The Korean War was on and the AEC, according to one paper, recornized "the necessity for realistic training by the military in all fields [is] often accompanied by serious injuries..."
The record shows, however, that the AEC insisted on a press release at the preshot news briefings which began: "The Department of Defense has assumed responsibility for the safety of troops participating in military exercises at the U.S. Atomic Energy Commission's Nevada Proving Grounds."
The Army, according to the AEC documents, beginning in late 1951 insisted it should control activities of its troops "within reasonable bounds of peacetime safety requirements" so that it could conduct "close-in operations... in the face of stomic explosions approximating as nearly as possible actual wartime conditions."
In 1951, when the AEC set the rules, the troops were kept in trenches seven miles from ground zero.
In a March 31, 1952, AEC report by the director of military application, the Pentagon proposed that "AEC allow troops to be stationed as close as 7,000 yards (3.9 miles) to ground zero."
The report also notes that "so strong is the feeling about this being a tactically realistic distance from ground zero that the Marines have stated they would not participate if the seven-mile limitation... were imposed again."
Dr. Shields Warren, in 1952 the director of AEC's division of biology and medicine, recommended against permitting troops closer than seven miles.
Warren noted that "while there is very little likelihood that the fallout of fission products would be a hazard... there is uncertainty of the factors controlling blast effects."
He also suggested that since the nuclear devices were experimental yields "cannot be predicted with accuracy."
The four 1952 troop tests went off without any major problems so that in the fall of that year the Army pressed for even more control.
The Army post-test report that year contained recommendations that troops be allowed even closer than 7,000 yards and that the Army be given "responsibility for the planning and implementation of its own radiological safety plans in future exercises..."
It also sought to have the radiation dosage limit for troops raised "materially above the present level of three roentgens."
AEC documents from 1952 and 1953 show the commission again had its doubts, but yielded to the military.
This time the rationale was that the AEC recognized "that doctrine on the tactical use of atomic weapons, as well as the hazards which military personnel are required to undergo during their training, must be evaluated and determined by the DOD."
Whe the Army noted it wanted to raise the minimum dosage to six roentgens, the AEC paper noted that "a maneuver where individuals are exposed to 3.9 r (the AEC limit) would be no less realistic..."

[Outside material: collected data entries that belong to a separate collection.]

Lemma processBatch_spec h files : forall m,
  NoDup files ->
  (forall f, f ∈ files -> f ∉ processedFiles m) ->
  fst (processBatch h files m) = flat_map (fileResult h m) files
  /\ todos (snd (processBatch h files m))
     = (todos m ++ flat_map (fileResult h m) files)%list
  /\ processedFiles m ⊆ processedFiles (snd (processBatch h files m))
  /\ processedFiles (snd (processBatch h files m))
     ⊆ list_to_set files ∪ processedFiles m
  /\ (forall f, f ∈ files -> fileResult h m f <> [] ->
        f ∈ processedFiles (snd (processBatch h files m)))
  /\ (forall g, g ∉ files ->
        fileCache (snd (processBatch h files m)) !! g = fileCache m !! g)
  /\ todoPattern (snd (processBatch h files m)) = todoPattern m
  /\ isProcessing (snd (processBatch h files m)) = isProcessing m
  /\ state (status (snd (processBatch h files m))) = state (status m)
  /\ totalFiles (status (snd (processBatch h files m)))
     = totalFiles (status m)
  /\ filesProcessed (status (snd (processBatch h files m)))
     = filesProcessed (status m) + length files.
Proof.
  induction files as [|f files IH]; intros m Hnd Hnew.
  - simpl. rewrite app_nil_r, Nat.add_0_r.
    repeat split; try reflexivity; set_solver.
  - apply NoDup_cons in Hnd as [Hf Hnd].
    rewrite processBatch_cons. simpl fst. simpl snd.
    destruct (processFile_spec h f m) as
      (Hfound & Htodos & Hmono & Hsub & Hmark & Hcache & Hpat & Hproc & Hst
       & Htot & Hcnt).
    { apply Hnew. left. }
    set (m1 := fst (processFile h f m)) in *.
    destruct (IH m1 Hnd) as
      (Ifst & Itodos & Imono & Isub & Imark & Icache & Ipat & Iproc & Ist
       & Itot & Icnt).
    { intros g Hg Hin. apply Hsub in Hin.
      apply elem_of_union in Hin as [Hin|Hin].
      - apply elem_of_singleton in Hin. subst g. contradiction.
      - apply (Hnew g); [right; exact Hg|exact Hin]. }
    assert (Hext : flat_map (fileResult h m1) files
                   = flat_map (fileResult h m) files).
    { apply flat_map_ext_elem. intros g Hg. apply fileResult_ext.
      - apply Hcache. intros ->. contradiction.
      - exact Hpat. }
    rewrite Hext in *.
    repeat split.
    + simpl. rewrite Hfound, Ifst. reflexivity.
    + rewrite Itodos, Htodos. simpl. rewrite app_assoc. reflexivity.
    + clear - Hmono Imono. set_solver.
    + intros x Hx. rewrite list_to_set_cons.
      apply Isub, elem_of_union in Hx as [Hx|Hx].
      * apply elem_of_union_l, elem_of_union_r, Hx.
      * apply Hsub, elem_of_union in Hx as [Hx|Hx].
        -- apply elem_of_union_l, elem_of_union_l, Hx.
        -- apply elem_of_union_r, Hx.
    + intros g Hg Hres. apply elem_of_cons in Hg as [->|Hg].
      * apply Imono, Hmark, Hres.
      * apply Imark; [exact Hg|].
        rewrite (fileResult_ext h m m1); [exact Hres| |exact Hpat].
        apply Hcache. intros ->. contradiction.
    + intros g Hg. apply not_elem_of_cons in Hg as [Hgf Hg].
      rewrite Icache by exact Hg. apply Hcache. exact Hgf.
    + congruence.
    + congruence.
    + congruence.
    + congruence.
    + rewrite Icnt, Hcnt. simpl. lia.
Qed.

Lemma dedupFrom_spec l : forall seen,
  NoDup (dedupFrom seen l)
  /\ forall x, x ∈ dedupFrom seen l <-> x ∈ l /\ x ∉ seen.
Proof.
  induction l as [|a l IH]; intros seen; simpl.
  - split; [constructor|]. intros x. split.
    + intros H. inversion H.
    + intros [H _]. inversion H.
  - destruct (decide (a ∈ seen)) as [Ha|Ha].
    + destruct (IH seen) as [Hnd Hin]. split; [exact Hnd|].
      intros x. rewrite Hin, elem_of_cons. split.
      * intros [Hx Hs]. auto.
      * intros [[->|Hx] Hs]; [contradiction|auto].
    + destruct (IH ({[a]} ∪ seen)) as [Hnd Hin]. split.
      * apply NoDup_cons. split; [|exact Hnd].
        rewrite Hin. intros [_ Hx]. apply Hx, elem_of_union_l.
        apply elem_of_singleton. reflexivity.
      * intros x. rewrite !elem_of_cons, Hin, not_elem_of_union,
          not_elem_of_singleton.
        destruct (decide (x = a)) as [->|Hne]; intuition.
Qed.

Lemma NoDup_dedup l : NoDup (dedup l).
Proof. apply dedupFrom_spec. Qed.

Lemma elem_of_dedup l x : x ∈ dedup l <-> x ∈ l.
Proof.
  unfold dedup. rewrite (proj2 (dedupFrom_spec l ∅)).
  split; [intros [H _]; exact H|]. intros H. split; [exact H|].
  apply not_elem_of_empty.
Qed.

Lemma remainingLoop_processBatch h files : forall fuel i m,
  length files - i <= fuel ->
  remainingLoop fuel h files i m = snd (processBatch h (skipn i files) m).
Proof.
  induction fuel as [|fuel IH]; intros i m Hfuel.
  - simpl. rewrite skipn_all2 by lia. reflexivity.
  - simpl. destruct (Nat.ltb_spec i (length files)) as [Hi|Hi].
    + rewrite IH by (unfold batchSize; lia).
      rewrite Nat2Z.inj_add, <- Nat2Z.inj_add, slice_nat.
      replace (i + batchSize - i) with batchSize by lia.
      rewrite <- (firstn_skipn batchSize (skipn i files)) at 2.
      rewrite processBatch_app. simpl.
      rewrite skipn_skipn, (Nat.add_comm batchSize i). reflexivity.
    + rewrite skipn_all2 by lia. reflexivity.
Qed.

Lemma scanFiles_unfold h found m :
  scanFiles h found m
  = let files := dedup found in
    let r := processBatch h (firstn batchSize files)
               (updateStatus (withTotalFiles (length files)) m) in
    if batchSize <? length files then
      mkStarted (fst r) (snd r) (Some (skipn batchSize files)) []
    else
      mkStarted (fst r) (updateStatus (withState complete) (snd r)) None [].
Proof.
  unfold scanFiles. cbv zeta.
  change 0%Z with (Z.of_nat 0). rewrite !slice_nat.
  rewrite Nat.sub_0_r, skipn_O.
  rewrite (firstn_enough (skipn batchSize (dedup found)))
    by (rewrite length_skipn; lia).
  destruct (processBatch h (firstn batchSize (dedup found)) _). reflexivity.
Qed.

Lemma NoDup_split {A} (l : list A) n :
  NoDup l ->
  NoDup (firstn n l) /\ NoDup (skipn n l)
  /\ forall x, x ∈ skipn n l -> x ∉ firstn n l.
Proof.
  intros H. rewrite <- (firstn_skipn n l) in H.
  apply NoDup_app in H as (H1 & H2 & H3).
  split; [exact H1|]. split; [exact H3|].
  intros x Hx Hx'. exact (H2 x Hx' Hx).
Qed.

(** C3: for the N files the enumeration yields (duplicates removed),
    [initializeStream] returns the annotations of the first
    min(20, N) files, file after file in enumeration order, and the
    store holds just those at return; if N > 20 the manager is still
    processing, its state is [searching] and the remaining files have
    been handed to the background call; once that call has run, the
    state is [complete], every file has been counted, and the flat list
    is made of the results of all N files in order, so [getTotalCount]
    is the sum of their sizes. A file whose modification time is in the
    cache is skipped and contributes nothing; when no file is in that
    case, the flat list holds the annotations of every readable file. *)
Theorem first_batch_then_background (h : Host) (m : TodoManager)
  (found : list string)
  (Hws : workspaceFolders h = true)
  (Hfind : findFiles h = Some found) :
  let files := dedup found in
  let s := initializeStream h m in
  initialBatch s = flat_map (fileResult h m) (firstn batchSize files)
  /\ (forall t, In t (initialBatch s) ->
        In (file t) (firstn batchSize files))
  /\ todos (manager s) = initialBatch s
  /\ (batchSize < length files ->
        isStillProcessing (manager s) = true
        /\ state (getStatus (manager s)) = searching
        /\ background s = Some (skipn batchSize files))
  /\ state (getStatus (runBackground h s)) = complete
  /\ filesProcessed (getStatus (runBackground h s)) = length files
  /\ todos (runBackground h s) = flat_map (fileResult h m) files
  /\ getTotalCount (runBackground h s)
     = list_sum (map (fun f => length (fileResult h m f)) files)
  /\ ((forall f mtime, In f files -> statMtime h f = Some mtime ->
         shouldSkip m f mtime = false) ->
      todos (runBackground h s)
      = flat_map (freshResult h (todoPattern m)) files).
Proof.
  intros files s.
  assert (Hs : s = scanFiles h found (beginScan m)).
  { unfold s, initializeStream. rewrite Hws, Hfind. reflexivity. }
  rewrite scanFiles_unfold in Hs. cbv zeta in Hs. fold files in Hs.
  set (m1 := updateStatus (withTotalFiles (length files)) (beginScan m)) in Hs.
  destruct (NoDup_split files batchSize (NoDup_dedup found))
    as (Hnd1 & Hnd2 & Hdisj).
  destruct (processBatch_spec h (firstn batchSize files) m1 Hnd1) as
    (Afst & Atodos & Amono & Asub & Amark & Acache & Apat & Aproc & Ast
       & Atot & Acnt).
  { intros f _. apply not_elem_of_empty. }
  set (r := processBatch h (firstn batchSize files) m1) in *.
  change (fileResult h m1) with (fileResult h m) in *.
  change (todos m1) with (@nil Todo) in Atodos. simpl in Atodos.
  assert (Hinit : initialBatch s = flat_map (fileResult h m)
                                     (firstn batchSize files)).
  { rewrite Hs. destruct (batchSize <? length files); exact Afst. }
  assert (Hbg : todos (runBackground h s) = flat_map (fileResult h m) files
                /\ state (getStatus (runBackground h s)) = complete
                /\ filesProcessed (getStatus (runBackground h s))
                   = length files).
  { rewrite Hs. destruct (Nat.ltb_spec batchSize (length files)) as [Hlt|Hge].
    - unfold runBackground, processRemainingFiles. simpl.
      rewrite remainingLoop_processBatch by lia. rewrite skipn_O.
      destruct (processBatch_spec h (skipn batchSize files) (snd r) Hnd2) as
        (Bfst & Btodos & Bmono & Bsub & Bmark & Bcache & Bpat & Bproc & Bst
           & Btot & Bcnt).
      { intros f Hf Hin. apply Asub in Hin.
        apply elem_of_union in Hin as [Hin|Hin].
        - apply elem_of_list_to_set in Hin. exact (Hdisj f Hf Hin).
        - revert Hin. apply not_elem_of_empty. }
      split; [|split; [reflexivity|]].
      + rewrite Btodos, Atodos.
        rewrite (flat_map_ext_elem (fileResult h (snd r)) (fileResult h m)).
        * rewrite <- flat_map_app, firstn_skipn. reflexivity.
        * intros f Hf. apply fileResult_ext; [|exact Apat].
          rewrite Acache; [reflexivity|]. exact (Hdisj f Hf).
      + rewrite Bcnt, Acnt. simpl. rewrite length_firstn, length_skipn. lia.
    - unfold runBackground. simpl.
      rewrite (firstn_enough files) in * by exact Hge.
      split; [exact Atodos|]. split; [reflexivity|].
      rewrite Acnt. simpl. reflexivity. }
  destruct Hbg as (Hall & Hstate & Hcount).
  split; [exact Hinit|].
  split.
  { intros t Ht. rewrite Hinit in Ht. apply in_flat_map in Ht as (f & Hf & Ht).
    assert (file t = f) as ->; [|exact Hf].
    unfold fileResult, readAndScan in Ht.
    destruct (statMtime h f); [|contradiction].
    destruct (shouldSkip m f z); [contradiction|].
    destruct (openTextDocument h f); [|contradiction].
    exact (file_scanText _ _ _ _ _ Ht). }
  split.
  { rewrite Hinit, Hs. destruct (batchSize <? length files); exact Atodos. }
  split.
  { intros Hlt. rewrite Hs.
    destruct (Nat.ltb_spec batchSize (length files)) as [_|Hge]; [|lia].
    simpl. split; [exact Aproc|]. split; [exact Ast|reflexivity]. }
  split; [exact Hstate|]. split; [exact Hcount|]. split; [exact Hall|].
  split.
  { unfold getTotalCount. rewrite Hall. apply length_flat_map. }
  intros Hcold. rewrite Hall. apply flat_map_ext_elem. intros f Hf.
  unfold fileResult, freshResult.
  destruct (statMtime h f) as [mtime|] eqn:E; [|reflexivity].
  rewrite (Hcold f mtime); [reflexivity| |exact E].
  apply list_elem_of_In. exact Hf.
Qed.

(** Every file of a scan is met while it is not yet marked processed,
    with the cache entry it had when the scan began. *)
Lemma scan_meets_file_unprocessed h (l1 : list string) f l2 m :
  NoDup (l1 ++ f :: l2)%list ->
  (forall g, g ∈ (l1 ++ f :: l2)%list -> g ∉ processedFiles m) ->
  processBatch h (l1 ++ f :: l2)%list m
  = ((fst (processBatch h l1 m)
      ++ (foundBy (snd (processFile h f (snd (processBatch h l1 m))))
          ++ fst (processBatch h l2
                    (fst (processFile h f (snd (processBatch h l1 m)))))))%list,
     snd (processBatch h l2
            (fst (processFile h f (snd (processBatch h l1 m))))))
  /\ (f ∉ processedFiles (snd (processBatch h l1 m)))
  /\ (fileCache (snd (processBatch h l1 m)) !! f) = (fileCache m !! f).
Proof.
  intros Hnd Hnew. split.
  { rewrite processBatch_app, processBatch_cons. reflexivity. }
  apply NoDup_app in Hnd as (Hnd1 & Hdisj & _).
  destruct (processBatch_spec h l1 m Hnd1) as (_ & _ & _ & Hsub & _ & Hcache & _).
  { intros g Hg. apply Hnew, elem_of_app. left. exact Hg. }
  assert (Hf : f ∉ l1).
  { intros Hin. apply (Hdisj f Hin). left. }
  split; [|apply Hcache; exact Hf].
  intros Hin. apply Hsub, elem_of_union in Hin as [Hin|Hin].
  - apply elem_of_list_to_set in Hin. contradiction.
  - revert Hin. apply Hnew, elem_of_app. right. left.
Qed.

(** Scenario 3: forty-five files with one annotation each. The first
    batch has the 20 annotations of the first 20 files, the scan is in
    progress at return, and after the background call the state is
    [complete] and the total count is 45. *)
Lemma first_batch_witness :
  length (initialBatch (initializeStream Scenario.large
                          (getInstance Scenario.large None))) = 20
  /\ isStillProcessing (manager (initializeStream Scenario.large
                                   (getInstance Scenario.large None))) = true
  /\ state (getStatus (runBackground Scenario.large
                         (initializeStream Scenario.large
                            (getInstance Scenario.large None)))) = complete
  /\ getTotalCount (runBackground Scenario.large
                      (initializeStream Scenario.large
                         (getInstance Scenario.large None))) = 45.
Proof.
  destruct (first_batch_then_background Scenario.large
              (getInstance Scenario.large None)
              (map fst (Scenario.numbered 45)) eq_refl eq_refl)
    as (Hinit & _ & _ & Hbusy & Hstate & _ & _ & Htotal & _).
  split; [rewrite Hinit; vm_compute; reflexivity|].
  split; [apply Hbusy; vm_compute; lia|].
  split; [exact Hstate|].
  rewrite Htotal. vm_compute. reflexivity.
Defined.
Lemma collapse_keeps (l : list nat) (i : nat) : In i l -> In i (collapse l).
Proof.
  induction l as [|x t IH]; [auto|]. intros Hin.
  destruct t as [|y t']; [exact Hin|].
  rewrite collapse_cons2.
  destruct (x =? y) eqn:E.
  - apply Nat.eqb_eq in E. subst y. apply IH.
    destruct Hin as [<-|Hin]; [now left|assumption].
  - destruct Hin as [<-|Hin]; [now left|right; now apply IH].
Qed.

Lemma strip_blank_keeps (l : list nat) (i : nat) :
  In i l -> i <> 0 -> In i (strip_blank l).
Proof.
  induction l as [|[|x] t IH]; simpl; [tauto| |]; intros Hin Hi.
  - destruct Hin as [<-|Hin]; [congruence|auto].
  - destruct Hin as [<-|Hin]; [now left|right; auto].
Qed.

Lemma collapse_length (l : list nat) : length (collapse l) <= length l.
Proof.
  induction l as [|x t IH]; [simpl; lia|].
  destruct t as [|y t']; [simpl; lia|].
  rewrite collapse_cons2. destruct (x =? y); simpl in *; lia.
Qed.

Lemma strip_blank_length (l : list nat) : length (strip_blank l) <= length l.
Proof. induction l as [|[|x] t IH]; simpl; lia. Qed.

Lemma strip_collapse_nil (l : list nat) :
  strip_blank (collapse l) = [] <-> Forall (fun i => i = 0) l.
Proof.
  split.
  - intros H. apply Forall_forall. intros i Hi.
    destruct i as [|i]; [reflexivity|exfalso].
    assert (Hin : In (S i) (strip_blank (collapse l)))
      by (apply strip_blank_keeps; [now apply collapse_keeps|discriminate]).
    rewrite H in Hin. contradiction.
  - intros H.
    destruct (strip_blank (collapse l)) as [|i r] eqn:E; [reflexivity|].
    exfalso.
    assert (Hin : In i (strip_blank (collapse l))) by (rewrite E; now left).
    apply strip_blank_In in Hin. destruct Hin as [Hin Hi].
    apply collapse_In in Hin. rewrite Forall_forall in H. auto.
Qed.

Lemma argmax_from_lt (l : list score) (best_i i : nat) (best : score) :
  best_i < i -> argmax_from best_i best i l < i + length l.
Proof.
  revert best_i i best. induction l as [|x t IH]; intros best_i i best H;
    simpl; [lia|].
  destruct (better x best).
  - specialize (IH i (S i) x). lia.
  - specialize (IH best_i (S i) best). lia.
Qed.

The 1953 troop tests were dogged by problems, according to the Army reports.
On the second shot of the series, a wind change brought the atomic cloud over the troops and fallout in the maneuver area.
So much of radioactive material was deposited in one area that troops had ot be withdrawn, the report said.
It noted, however, that the Army monitors, marching ahead of the troops, did not give "any indication of their readings to their unit commanders." When the radiological safety officer finally ordered the troops out, "the unit commanders seemed to experience difficulty in withdrawing their men," according to the report.
At another shot, a Marine unit ran into a radiation hot spot after the shot and had to withdraw with recorded dose levels of six roentgens.
When the 1953 shot series ended, the Army recommended "nuclear radiation tolerances be increased to permit maneuver closer to ground zero."
The service also asked that it be given "limited numbers of stockpile weapons" so that a large scale exercise could be planned "for which it is completely responsible."
The exercise, the report noted, would use "tow or more disisions attacking a simulated enemy after detonations of multiple burst of stockpile weapons and in conjunction with the coordinated fire of conventional weapons."